*** Data listing ***
(** X7. Pruning twice is pruning once: the loop run over the kept set of
    a bucket gives that kept set back. *)
Theorem X7_prune_idempotent k bucket :
  (k, bucket) ∈ energyGroups mappedItems ->
  prune (isStrictlyBetter cache) (prune (isStrictlyBetter cache) bucket) =
  prune (isStrictlyBetter cache) bucket.
Proof.
  intros Hb. destruct (bucket_order ArmorEnergyRules mapDimItemToProcessItem
              getModTypeTagByPlugCategoryHash items resolvedStatConstraints
              armorEnergyRules activityMods modsForSlot k bucket Hb)
    as (Hirr & Htr & Hok).
  destruct (prune_invariant _ _ Hirr Htr bucket Hok) as (_ & Ha & _).
  by apply prune_antichain_id.
Qed.

End Pruning.

Lemma X5_witness :
  isStrictlyBetter (Sample.cache Sample.helmets)
    (Sample.m Sample.owned) (Sample.m Sample.owned) = false /\
  (isStrictlyBetter (Sample.cache Sample.helmets)
     (Sample.m Sample.owned) (Sample.m Sample.worse) = true ->
   isStrictlyBetter (Sample.cache Sample.helmets)
     (Sample.m Sample.worse) (Sample.m Sample.owned) = false) /\
  (isStrictlyBetter (Sample.cache Sample.helmets)
     (Sample.m Sample.owned) (Sample.m Sample.worse) = true ->
   isStrictlyBetter (Sample.cache Sample.helmets)
     (Sample.m Sample.worse) (Sample.m Sample.vendor) = true ->
   isStrictlyBetter (Sample.cache Sample.helmets)
     (Sample.m Sample.owned) (Sample.m Sample.vendor) = true).
Proof.
  apply (X5_isStrictlyBetter_strict_order unit Sample.toProcessItem
           Sample.tagTable Sample.helmets Sample.constraints tt
           [Sample.raidMod] []
           (Sample.m Sample.owned) (Sample.m Sample.worse) (Sample.m Sample.vendor)).
  - in_computed.
  - in_computed.
  - in_computed.
Defined.

Lemma X6_witness :
  prune (isStrictlyBetter (Sample.cache Sample.helmets)) Sample.legendaryBucket <> [] /\
  (Sample.m Sample.worse ∈
     prune (isStrictlyBetter (Sample.cache Sample.helmets)) Sample.legendaryBucket \/
   exists kept,
     kept ∈ prune (isStrictlyBetter (Sample.cache Sample.helmets))
              Sample.legendaryBucket /\
     dominates Sample.constraints Sample.required
       (processItem kept) (processItem (Sample.m Sample.worse))).
Proof.
  apply (X6_pruned_items_are_dominated unit Sample.toProcessItem
           Sample.tagTable Sample.helmets Sample.constraints tt
           [Sample.raidMod] [] "legendary-" Sample.legendaryBucket
           (Sample.m Sample.worse) sample_bucket).
  in_computed.
Defined.

Lemma X7_witness :
  prune (isStrictlyBetter (Sample.cache Sample.helmets))
    (prune (isStrictlyBetter (Sample.cache Sample.helmets)) Sample.legendaryBucket) =
  prune (isStrictlyBetter (Sample.cache Sample.helmets)) Sample.legendaryBucket.
Proof.
  exact (X7_prune_idempotent unit Sample.toProcessItem
           Sample.tagTable Sample.helmets Sample.constraints tt
           [Sample.raidMod] [] "legendary-" Sample.legendaryBucket sample_bucket).
Defined.

(** ** The result of [mapItemsToGroups] as a whole *)

Lemma groupBy_covers {A} (key : A -> string) (l : list A) x :
  x ∈ l -> exists g, (key x, g) ∈ Js.groupBy key l /\ x ∈ g.
Proof.
  intros Hx. rewrite <- (groupBy_perm key l) in Hx.
  apply list_elem_of_In, in_concat in Hx as (g & Hg & Hx).
  apply in_map_iff in Hg as ([k g'] & <- & Hkg). simpl in *.
  apply list_elem_of_In in Hkg, Hx.
  rewrite <- (groupBy_same_key key l k g' x Hkg Hx) in Hkg. by exists g'.
Qed.

Lemma groupBy_key_unique {A} (key : A -> string) (l : list A) k g1 g2 :
  (k, g1) ∈ Js.groupBy key l -> (k, g2) ∈ Js.groupBy key l -> g1 = g2.
Proof.
  destruct (groupBy_grouped key l) as [Hnd _].
  revert Hnd. generalize (Js.groupBy key l). intros gs.
  induction gs as [|[k0 g0] gs IH]; simpl; intros Hnd H1 H2.
  - by apply elem_of_nil in H1.
  - inversion Hnd as [|? ? Hnin Hnd']; subst.
    assert (Hfst : forall g, (k0, g) ∈ gs -> False).
    { intros g Hg. apply Hnin. apply list_elem_of_fmap. by exists (k0, g). }
    apply elem_of_cons in H1 as [E1|H1]; apply elem_of_cons in H2 as [E2|H2].
    + congruence.
    + inversion E1; subst. by destruct (Hfst g2).
    + inversion E2; subst. by destruct (Hfst g1).
    + by apply IH.
Qed.
Lemma area_derivable (x : R) : derivable_pt_lim area x (kernel x).
Proof.
  assert (Hab : x - 1 <= x + 1) by lra.
  pose (C0 := fun (z : R) (_ : x - 1 <= z <= x + 1) => kernel_continuity z).
  pose (P := primitive Hab (FTC_P1 Hab C0)).
  apply (derivable_pt_lim_locally_ext
           (fun z => area (x - 1) + P z) area x (x - 1) (x + 1)).
  - lra.
  - intros z Hz. unfold P, primitive, area.
    destruct (Rle_dec (x - 1) z) as [H1 | H1]; [| lra].
    destruct (Rle_dec z (x + 1)) as [H2 | H2]; [| lra].
    apply RiemannInt_P26.
  - replace (kernel x) with (0 + kernel x) by ring.
    apply (derivable_pt_lim_plus (fun _ => area (x - 1)) P).
    + apply derivable_pt_lim_const.
    + apply RiemannInt_P28. lra.
Qed.

Lemma area_increasing (a b : R) : a < b -> area a < area b.
Proof.
  intros Hab.
  destruct (MVT_cor2 area kernel a b Hab) as [c [Hc _]].
  - intros; apply area_derivable.
  - pose proof (kernel_pos c). nra.
Qed.

Lemma area_odd (x : R) : area (- x) = - area x.
Proof.
  assert (Hd : forall c, derivable_pt_lim (fun z => area z + area (- z)) c
                           ((fun _ => 0) c)).
  { intros c.
    replace 0 with (kernel c + kernel (- c) * (- 1))
      by (rewrite kernel_even; ring).
    apply (derivable_pt_lim_plus area (fun z => area (- z))).
    - apply area_derivable.
    - apply (derivable_pt_lim_comp Ropp area).
      + apply (derivable_pt_lim_opp id), derivable_pt_lim_id.
      + apply area_derivable. }
  assert (Hpos : forall y, 0 < y -> area y + area (- y) = 0).
  { intros y Hy.
    destruct (MVT_cor2 _ _ 0 y Hy (fun c _ => Hd c)) as [c [Hc _]].
    cbv beta in Hc. rewrite Ropp_0, area_0 in Hc. lra. }
  destruct (Rtotal_order x 0) as [Hx | [Hx | Hx]].
  - specialize (Hpos (- x)). rewrite Ropp_involutive in Hpos. lra.
  - subst x. rewrite Ropp_0, area_0. lra.
  - specialize (Hpos x Hx). lra.
Qed.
***
• _Aim of the task_
Repeat all of the records verbatim, leaving nothing out.

• _Answer space_
(** X7. Pruning twice is pruning once: the loop run over the kept set of
    a bucket gives that kept set back. *)
Theorem X7_prune_idempotent k bucket :
  (k, bucket) ∈ energyGroups mappedItems ->
  prune (isStrictlyBetter cache) (prune (isStrictlyBetter cache) bucket) =
  prune (isStrictlyBetter cache) bucket.
Proof.
  intros Hb. destruct (bucket_order ArmorEnergyRules mapDimItemToProcessItem
              getModTypeTagByPlugCategoryHash items resolvedStatConstraints
              armorEnergyRules activityMods modsForSlot k bucket Hb)
    as (Hirr & Htr & Hok).
  destruct (prune_invariant _ _ Hirr Htr bucket Hok) as (_ & Ha & _).
  by apply prune_antichain_id.
Qed.

End Pruning.

Lemma X5_witness :
  isStrictlyBetter (Sample.cache Sample.helmets)
    (Sample.m Sample.owned) (Sample.m Sample.owned) = false /\
  (isStrictlyBetter (Sample.cache Sample.helmets)
     (Sample.m Sample.owned) (Sample.m Sample.worse) = true ->
   isStrictlyBetter (Sample.cache Sample.helmets)
     (Sample.m Sample.worse) (Sample.m Sample.owned) = false) /\
  (isStrictlyBetter (Sample.cache Sample.helmets)
     (Sample.m Sample.owned) (Sample.m Sample.worse) = true ->
   isStrictlyBetter (Sample.cache Sample.helmets)
     (Sample.m Sample.worse) (Sample.m Sample.vendor) = true ->
   isStrictlyBetter (Sample.cache Sample.helmets)
     (Sample.m Sample.owned) (Sample.m Sample.vendor) = true).
Proof.
  apply (X5_isStrictlyBetter_strict_order unit Sample.toProcessItem
           Sample.tagTable Sample.helmets Sample.constraints tt
           [Sample.raidMod] []
           (Sample.m Sample.owned) (Sample.m Sample.worse) (Sample.m Sample.vendor)).
  - in_computed.
  - in_computed.
  - in_computed.
Defined.

Lemma X6_witness :
  prune (isStrictlyBetter (Sample.cache Sample.helmets)) Sample.legendaryBucket <> [] /\
  (Sample.m Sample.worse ∈
     prune (isStrictlyBetter (Sample.cache Sample.helmets)) Sample.legendaryBucket \/
   exists kept,
     kept ∈ prune (isStrictlyBetter (Sample.cache Sample.helmets))
              Sample.legendaryBucket /\
     dominates Sample.constraints Sample.required
       (processItem kept) (processItem (Sample.m Sample.worse))).
Proof.
  apply (X6_pruned_items_are_dominated unit Sample.toProcessItem
           Sample.tagTable Sample.helmets Sample.constraints tt
           [Sample.raidMod] [] "legendary-" Sample.legendaryBucket
           (Sample.m Sample.worse) sample_bucket).
  in_computed.
Defined.

Lemma X7_witness :
  prune (isStrictlyBetter (Sample.cache Sample.helmets))
    (prune (isStrictlyBetter (Sample.cache Sample.helmets)) Sample.legendaryBucket) =
  prune (isStrictlyBetter (Sample.cache Sample.helmets)) Sample.legendaryBucket.
Proof.
  exact (X7_prune_idempotent unit Sample.toProcessItem
           Sample.tagTable Sample.helmets Sample.constraints tt
           [Sample.raidMod] [] "legendary-" Sample.legendaryBucket sample_bucket).
Defined.

(** ** The result of [mapItemsToGroups] as a whole *)

Lemma groupBy_covers {A} (key : A -> string) (l : list A) x :
  x ∈ l -> exists g, (key x, g) ∈ Js.groupBy key l /\ x ∈ g.
Proof.
  intros Hx. rewrite <- (groupBy_perm key l) in Hx.
  apply list_elem_of_In, in_concat in Hx as (g & Hg & Hx).
  apply in_map_iff in Hg as ([k g'] & <- & Hkg). simpl in *.
  apply list_elem_of_In in Hkg, Hx.
  rewrite <- (groupBy_same_key key l k g' x Hkg Hx) in Hkg. by exists g'.
Qed.

Lemma groupBy_key_unique {A} (key : A -> string) (l : list A) k g1 g2 :
  (k, g1) ∈ Js.groupBy key l -> (k, g2) ∈ Js.groupBy key l -> g1 = g2.
Proof.
  destruct (groupBy_grouped key l) as [Hnd _].
  revert Hnd. generalize (Js.groupBy key l). intros gs.
  induction gs as [|[k0 g0] gs IH]; simpl; intros Hnd H1 H2.
  - by apply elem_of_nil in H1.
  - inversion Hnd as [|? ? Hnin Hnd']; subst.
    assert (Hfst : forall g, (k0, g) ∈ gs -> False).
    { intros g Hg. apply Hnin. apply list_elem_of_fmap. by exists (k0, g). }
    apply elem_of_cons in H1 as [E1|H1]; apply elem_of_cons in H2 as [E2|H2].
    + congruence.
    + inversion E1; subst. by destruct (Hfst g2).
    + inversion E2; subst. by destruct (Hfst g1).
    + by apply IH.
Qed.
Lemma area_derivable (x : R) : derivable_pt_lim area x (kernel x).
Proof.
  assert (Hab : x - 1 <= x + 1) by lra.
  pose (C0 := fun (z : R) (_ : x - 1 <= z <= x + 1) => kernel_continuity z).
  pose (P := primitive Hab (FTC_P1 Hab C0)).
  apply (derivable_pt_lim_locally_ext
           (fun z => area (x - 1) + P z) area x (x - 1) (x + 1)).
  - lra.
  - intros z Hz. unfold P, primitive, area.
    destruct (Rle_dec (x - 1) z) as [H1 | H1]; [| lra].
    destruct (Rle_dec z (x + 1)) as [H2 | H2]; [| lra].
    apply RiemannInt_P26.
  - replace (kernel x) with (0 + kernel x) by ring.
    apply (derivable_pt_lim_plus (fun _ => area (x - 1)) P).
    + apply derivable_pt_lim_const.
    + apply RiemannInt_P28. lra.
Qed.

Lemma area_increasing (a b : R) : a < b -> area a < area b.
Proof.
  intros Hab.
  destruct (MVT_cor2 area kernel a b Hab) as [c [Hc _]].
  - intros; apply area_derivable.
  - pose proof (kernel_pos c). nra.
Qed.

Lemma area_odd (x : R) : area (- x) = - area x.
Proof.
  assert (Hd : forall c, derivable_pt_lim (fun z => area z + area (- z)) c
                           ((fun _ => 0) c)).
  { intros c.
    replace 0 with (kernel c + kernel (- c) * (- 1))
      by (rewrite kernel_even; ring).
    apply (derivable_pt_lim_plus area (fun z => area (- z))).
    - apply area_derivable.
    - apply (derivable_pt_lim_comp Ropp area).
      + apply (derivable_pt_lim_opp id), derivable_pt_lim_id.
      + apply area_derivable. }
  assert (Hpos : forall y, 0 < y -> area y + area (- y) = 0).
  { intros y Hy.
    destruct (MVT_cor2 _ _ 0 y Hy (fun c _ => Hd c)) as [c [Hc _]].
    cbv beta in Hc. rewrite Ropp_0, area_0 in Hc. lra. }
  destruct (Rtotal_order x 0) as [Hx | [Hx | Hx]].
  - specialize (Hpos (- x)). rewrite Ropp_involutive in Hpos. lra.
  - subst x. rewrite Ropp_0, area_0. lra.
  - specialize (Hpos x Hx). lra.
Qed.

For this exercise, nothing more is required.